Cluster analysis of similarity test

Discussion of chess software programming and technical issues.

Moderators: hgm, Harvey Williamson, bob

Forum rules
This textbox is used to restore diagrams posted with the [d] tag before the upgrade.
Post Reply
User avatar
michiguel
Posts: 6300
Joined: Thu Mar 09, 2006 7:30 pm
Location: Chicago, Illinois, USA
Contact:

Cluster analysis of similarity test

Post by michiguel » Fri Dec 31, 2010 7:43 am

This is the data Don sent me. It looks a bit noisier to me than what we had months ago (visual inspection, I am not sure) but the signals are picked up. I wonder whether running the test for more than 100 ms will make it even better. I ran a bootstrap-like analysis (more similar to a "jackknife") resampling it 1000 times, taking half of the sample (500) randomly and the most of the branches are consistent. I can give the numbers later.

Two things are needed to be considered:
1) how the branches groups to each other and how consistent they are (the are if the branches exists and the groups remain together no matter how I resample the data)
2) how long the branches are, i.e. distance.

This is just a test, a more thorough analysis could and should be done.

Since the output of Don's tool changed, I needed to rewrite the scripts.

https://sites.google.com/site/gaviotach ... &width=800

Miguel

User avatar
Laskos
Posts: 8291
Joined: Wed Jul 26, 2006 8:21 pm

Re: Cluster analysis of similarity test

Post by Laskos » Fri Dec 31, 2010 5:16 pm

michiguel wrote:This is the data Don sent me. It looks a bit noisier to me than what we had months ago (visual inspection, I am not sure) but the signals are picked up. I wonder whether running the test for more than 100 ms will make it even better. I ran a bootstrap-like analysis (more similar to a "jackknife") resampling it 1000 times, taking half of the sample (500) randomly and the most of the branches are consistent. I can give the numbers later.

Two things are needed to be considered:
1) how the branches groups to each other and how consistent they are (the are if the branches exists and the groups remain together no matter how I resample the data)
2) how long the branches are, i.e. distance.

This is just a test, a more thorough analysis could and should be done.

Since the output of Don's tool changed, I needed to rewrite the scripts.

https://sites.google.com/site/gaviotach ... &width=800

Miguel
Sorry, I didn't follow your earlier results, I have to get used to the chart.
Do the distances on a branch mean something? Do the angles mean something?

Thanks,
Kai

User avatar
michiguel
Posts: 6300
Joined: Thu Mar 09, 2006 7:30 pm
Location: Chicago, Illinois, USA
Contact:

Re: Cluster analysis of similarity test

Post by michiguel » Fri Dec 31, 2010 6:41 pm

Laskos wrote:
michiguel wrote:This is the data Don sent me. It looks a bit noisier to me than what we had months ago (visual inspection, I am not sure) but the signals are picked up. I wonder whether running the test for more than 100 ms will make it even better. I ran a bootstrap-like analysis (more similar to a "jackknife") resampling it 1000 times, taking half of the sample (500) randomly and the most of the branches are consistent. I can give the numbers later.

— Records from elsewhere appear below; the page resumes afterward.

(** * MedConnect telemedicine backend: a shallow embedding of [backend/server.py]

    The service is a set of FastAPI route handlers over four MongoDB
    collections.  Every handler is embedded as a computation in a small
    monad [M] that threads the document store, reads the per-request
    oracles (identity verifier, [os.urandom], the UTC clock) and may raise
    a Python exception.  Collections are lists of documents in insertion
    order: [find_one] returns the first match, [insert_one] appends. *)

From Stdlib Require Import ZArith NArith List String Ascii.
From Stdlib Require QArith.
From stdpp Require Import base option list strings gmap.

Local Open Scope string_scope.

(** ** Python primitives used by the handlers *)

Module Py.

(** Truthiness of an [Optional[str]]: [None] and the empty string
    are falsy. *)
Definition truthy (o : option string) : bool :=
  match o with
  | Some s => negb (String.eqb s EmptyString)
  | None => false
  end.

(** [s.startswith(p)] *)
Definition startswith (s p : string) : bool := String.prefix p s.

(** [s.split(sep)] for a one-character separator. *)
Fixpoint split (sep : ascii) (s : string) : list string :=
  match s with
  | EmptyString => [EmptyString]
  | String c r =>
      if Ascii.eqb c sep then EmptyString :: split sep r
      else match split sep r with
           | [] => [String c EmptyString]
           | h :: t => String c h :: t
           end
  end.

(** [s.lower()] on ASCII letters, as used for header names. *)
Definition lower_ascii (c : ascii) : ascii :=
  let n := nat_of_ascii c in
  if (65 <=? n)%nat && (n <=? 90)%nat then ascii_of_nat (n + 32) else c.

Fixpoint lower (s : string) : string :=
  match s with
  | EmptyString => EmptyString
  | String c r => String (lower_ascii c) (lower r)
  end.

(** One lower-case hexadecimal digit. *)
Definition hex_digit (d : N) : ascii :=
  match d with
  | 0 => "0" | 1 => "1" | 2 => "2" | 3 => "3" | 4 => "4" | 5 => "5"
  | 6 => "6" | 7 => "7" | 8 => "8" | 9 => "9" | 10 => "a" | 11 => "b"
  | 12 => "c" | 13 => "d" | 14 => "e" | _ => "f"
  end%N%char.

(** The [k] low hexadecimal digits of [n], most significant first,
    in front of [acc]. *)
Fixpoint hex_low (k : nat) (n : N) (acc : string) : string :=
  match k with
  | O => acc
  | S k' => hex_low k' (n / 16)%N (String (hex_digit (n mod 16)%N) acc)
  end.

(** [uuid.UUID(bytes=os.urandom(16), version=4).int]: 128 random bits
    with the RFC 4122 variant and the version number forced. *)
Definition uuid4_int (random : N) : N :=
  let i := (random mod 2 ^ 128)%N in
  let i := N.ldiff i (N.shiftl 0xc000 48) in
  let i := N.lor i (N.shiftl 0x8000 48) in
  let i := N.ldiff i (N.shiftl 0xf000 64) in
  N.lor i (N.shiftl 4 76).

(** [str(u)] for a UUID with integer value [i]: the 32 hex digits of
    [i] grouped 8-4-4-4-12. *)
Definition uuid_str (i : N) : string :=
  hex_low 8 (N.shiftr i 96)
    (String "-" (hex_low 4 (N.shiftr i 80)
      (String "-" (hex_low 4 (N.shiftr i 64)
        (String "-" (hex_low 4 (N.shiftr i 48)
          (String "-" (hex_low 12 i EmptyString)))))))).

(** [timedelta(days=d)] in microseconds, the resolution of [datetime]. *)
Definition timedelta_days (d : Z) : Z := (d * 86400 * 1000000)%Z.

End Py.

(** ** Data model (the pydantic models) *)

(** [datetime] values are microseconds since the epoch. *)
Definition datetime := Z.

(** A Python [float] that is finite, as an exact rational. *)
Definition float := QArith_base.Q.

Record User := mkUser {
  u_id : string;
  u_email : string;
  u_name : string;
  u_picture : string;
  u_role : string;
  u_created_at : datetime }.

Record UserSession := mkUserSession {
  s_id : string;
  s_user_id : string;
  s_session_token : string;
  s_expires_at : datetime;
  s_created_at : datetime }.

Record DoctorProfile := mkDoctorProfile {
  d_id : string;
  d_user_id : string;
  d_specialization : string;
  d_experience_years : Z;
  d_license_number : string;
  d_bio : string;
  d_consultation_fee : float;
  d_available : bool;
  d_created_at : datetime }.

Record Appointment := mkAppointment {
  a_id : string;
  a_patient_id : string;
  a_doctor_id : string;
  a_scheduled_time : option datetime;
  a_status : string;
  a_type : string;
  a_video_room_id : option string;
  a_created_at : datetime }.

(** Request models *)

Record DoctorProfileCreate := mkDoctorProfileCreate {
  pc_specialization : string;
  pc_experience_years : Z;
  pc_license_number : string;
  pc_bio : string;
  pc_consultation_fee : float }.

Record AppointmentCreate := mkAppointmentCreate {
  ac_doctor_id : string;
  ac_scheduled_time : option datetime;
  ac_type : string }.

(** ** The document store *)

Module Mongo.
Section Collection.
Context {A : Type} (P : A → Prop) `{!∀ x, Decision (P x)}.

(** [find_one(query)]: the first matching document, if any. *)
Definition find_one (c : list A) : option A := snd <$> list_find P c.

(** [find(query).to_list(None)]: all matching documents, in order. *)
Definition find (c : list A) : list A := filter P c.

(** [delete_many(query)] *)
Definition delete_many (c : list A) : list A := filter (λ x, ¬ P x) c.

(** [update_one(query, {"$set": ...})]: rewrite the first match only;
    a query that matches nothing changes nothing. *)
Fixpoint update_one (f : A → A) (c : list A) : list A :=
  match c with
  | [] => []
  | x :: r => if decide (P x) then f x :: r else x :: update_one f r
  end.
End Collection.

(** [insert_one(doc)] *)
Definition insert_one {A : Type} (x : A) (c : list A) : list A := c ++ [x].
End Mongo.

Record DB := mkDB {
  users : list User;
  user_sessions : list UserSession;
  doctor_profiles : list DoctorProfile;
  appointments : list Appointment }.

Definition with_users (f : list User → list User) (d : DB) : DB :=
  mkDB (f (users d)) (user_sessions d) (doctor_profiles d) (appointments d).
Definition with_user_sessions (f : list UserSession → list UserSession) (d : DB) : DB :=
  mkDB (users d) (f (user_sessions d)) (doctor_profiles d) (appointments d).
Definition with_doctor_profiles (f : list DoctorProfile → list DoctorProfile) (d : DB) : DB :=
  mkDB (users d) (user_sessions d) (f (doctor_profiles d)) (appointments d).
Definition with_appointments (f : list Appointment → list Appointment) (d : DB) : DB :=
  mkDB (users d) (user_sessions d) (doctor_profiles d) (f (appointments d)).

Definition empty_db : DB := mkDB [] [] [] [].

(** ** Requests, the outside world, exceptions *)

(** JSON scalars, enough for the body of [POST /auth/session]. *)
Inductive JValue :=
| JNull
| JBool (b : bool)
| JNum (n : Z)
| JStr (s : string).

(** Truthiness of [body.get(key)]. *)
Definition json_truthy (v : option JValue) : bool :=
  match v with
  | None | Some JNull => false
  | Some (JBool b) => b
  | Some (JNum n) => negb (n =? 0)%Z
  | Some (JStr s) => negb (String.eqb s EmptyString)
  end.

(** What a handler reads of a request.  [headers] is keyed by lower-case
    name, the way the ASGI server delivers it; [json_body] is [None] when
    the body is not a JSON object. *)
Record Request := mkRequest {
  cookies : gmap string string;
  headers : gmap string string;
  json_body : option (gmap string JValue) }.

(** [request.headers.get(name)]: header names compare case-insensitively. *)
Definition headers_get (request : Request) (name : string) : option string :=
  headers request !! Py.lower name.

Two things are needed to be considered:
1) how the branches groups to each other and how consistent they are (the are if the branches exists and the groups remain together no matter how I resample the data)
2) how long the branches are, i.e. distance.

This is just a test, a more thorough analysis could and should be done.

Since the output of Don's tool changed, I needed to rewrite the scripts.

https://sites.google.com/site/gaviotach ... &width=800

Miguel
Sorry, I didn't follow your earlier results, I have to get used to the chart.
Do the distances on a branch mean something? Do the angles mean something?

Thanks,
Kai
The length of each branch represents the "disimilarity" between points.
The angles mean absolutely nothing. In fact, it is licit to put the plot in a draw program and move the branches around, as long as you do not change the length and the nodes. For instance

Code: Select all

A
 \
  \        C
   \      /
    o----o
   /      \  
  /        \
 /          D
B


A
 \          D
  \        /
   \      /
    o----o
   /      \  
  /        C
 /          
B

A
 \          
  \        
   \      
    o----o--D
   /      \  
  /        C
 /          
B
All three drawings are identical, or we can say are three different "artistic" representations of the same tree. Assuming that each '/' or '-' represent the same distance on paper, this tree is formed with the matrix

Code: Select all

C  0  3  8  8
D     0  9  9
A        0  6
B           0
The lower the numbers, the more similar are the individuals.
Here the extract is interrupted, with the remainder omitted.